Distribution of Wine Types#
The second plot shows the distribution of wine types. The dataset contains a larger proportion of white wines compared to red wines.
Correlation Matrix#
The correlation matrix highlights the relationships between different chemical properties and wine quality. Features like alcohol content and citric acid show some correlation with quality, indicating their potential importance in predicting wine quality.
Pairplots#
The pairplots allow us to visualize the relationships between pairs of features, colored by wine type. This helps us identify any patterns or differences between red and white wines.
Boxplots of Chemical Properties by Wine Type#
Boxplots provide a visual comparison of chemical properties between red and white wines. For example, red wines tend to have higher fixed acidity and lower residual sugar compared to white wines.

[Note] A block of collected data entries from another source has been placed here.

(** RFC 4648 base64 with padding. *)
Fixpoint encode_base64 (data : list Z) : list Z :=
  match data with
  | [] => []
  | [x] => [base64_char (x / 4); base64_char (x mod 4 * 16); PAD; PAD]
  | [x; y] =>
      [base64_char (x / 4); base64_char (x mod 4 * 16 + y / 16);
       base64_char (y mod 16 * 4); PAD]
  | x :: y :: z :: rest =>
      base64_char (x / 4) :: base64_char (x mod 4 * 16 + y / 16)
        :: base64_char (y mod 16 * 4 + z / 64) :: base64_char (z mod 64)
        :: encode_base64 rest
  end.

(** A sample as four little-endian bytes. *)
Definition i16_to_le (value : Z) : list Z := [value mod 256; (value / 256) mod 256].
Definition encode_ci16 (samples : list (Z * Z)) : list Z :=
  flat_map (fun s => i16_to_le s.1 ++ i16_to_le s.2) samples.

Lemma base64_alphabet `{Json} v :
  0 <= v < 64 ->
  base64_value (base64_char v) = Ok v
  /\ 0 <= base64_char v <= 255 /\ base64_char v <> PAD.
Proof.
  intros Hv. unfold base64_value, base64_char, PAD, in_range.
  repeat match goal with
         | |- context [?a <=? ?b] => destruct (Z.leb_spec a b); try lia
         | |- context [?a <? ?b] => destruct (Z.ltb_spec a b); try lia
         | |- context [?a =? ?b] => destruct (Z.eqb_spec a b); try lia
         end; cbn; (split; [f_equal|]); lia.
Qed.

Lemma packed_sum a b c d :
  0 <= a < 64 -> 0 <= b < 64 -> 0 <= c < 64 -> 0 <= d < 64 ->
  Z.lor (Z.lor (Z.lor (Z.shiftl a 18) (Z.shiftl b 12)) (Z.shiftl c 6)) d
  = a * 262144 + b * 4096 + c * 64 + d.
Proof.
  intros. rewrite !Z.shiftl_mul_pow2 by lia. cbn [Z.pow Z.pow_pos Pos.iter Z.mul].
  change (2 ^ 18) with 262144. change (2 ^ 12) with 4096. change (2 ^ 6) with 64.
  rewrite (lor_add_disjoint (a * 262144) (b * 4096) 18) by (cbn; lia_div).
  rewrite (lor_add_disjoint (a * 262144 + b * 4096) (c * 64) 12) by (cbn; lia_div).
  rewrite (lor_add_disjoint _ d 6) by (cbn; lia_div). reflexivity.
Qed.

Section RoundTrip.
Context `{Json}.

Definition is_byte (b : Z) : Prop := 0 <= b <= 255.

Pairwise Relationships with Hue Based on Quality#
The final set of pairplots visualize the pairwise relationships between features, colored by wine quality. This helps us understand how different features vary with wine quality.
Formatting for these plots were adapted from ChatGPT.
# distribution of wine quality
plt.figure(figsize=(10, 6))
sns.countplot(x='quality', data=wine, palette='viridis')
plt.title('Distribution of Wine Quality Ratings')
plt.show()
# distribution of wine type
plt.figure(figsize=(10, 6))
sns.countplot(x='type', data=wine, palette='viridis')
plt.title('Distribution of Wine Types')
plt.show()
# correlation matrix
plt.figure(figsize=(12, 8))
sns.heatmap(wine.corr(), annot=True, cmap='coolwarm')
plt.title('Correlation Matrix')
plt.show()
# pairplot of features
sns.pairplot(wine, hue='type', markers=["o", "s"], palette="husl")
plt.show()
# boxplots of features
fig, axs = plt.subplots(3, 4, figsize=(20, 15))
for ax, feature in zip(axs.ravel(), wine.columns[:-2]):
sns.boxplot(x='type', y=feature, data=wine, ax=ax, palette='viridis')
ax.set_title(f'Boxplot of {feature} by Wine Type')
plt.tight_layout()
plt.show()
# pairwise relationship of hue based on quality
sns.pairplot(wine, hue='quality', palette='viridis')
plt.show()
Feature Engineering#
Creating a Binary Classification Target#
To simplify the problem, we convert the wine quality ratings into a binary classification task. Wines with a quality rating of 6 or higher are labeled as “1” (good quality), while those with a rating below 6 are labeled as “0” (poor quality).
Splitting the Data#
We split the data into training and test sets to evaluate the performance of our models.
Standardizing the Features#
Standardization ensures that all features have the same scale, which is important for many machine learning algorithms.
# create binary classification target
wine['quality_binary'] = wine['quality'].apply(lambda x: 1 if x >= 6 else 0)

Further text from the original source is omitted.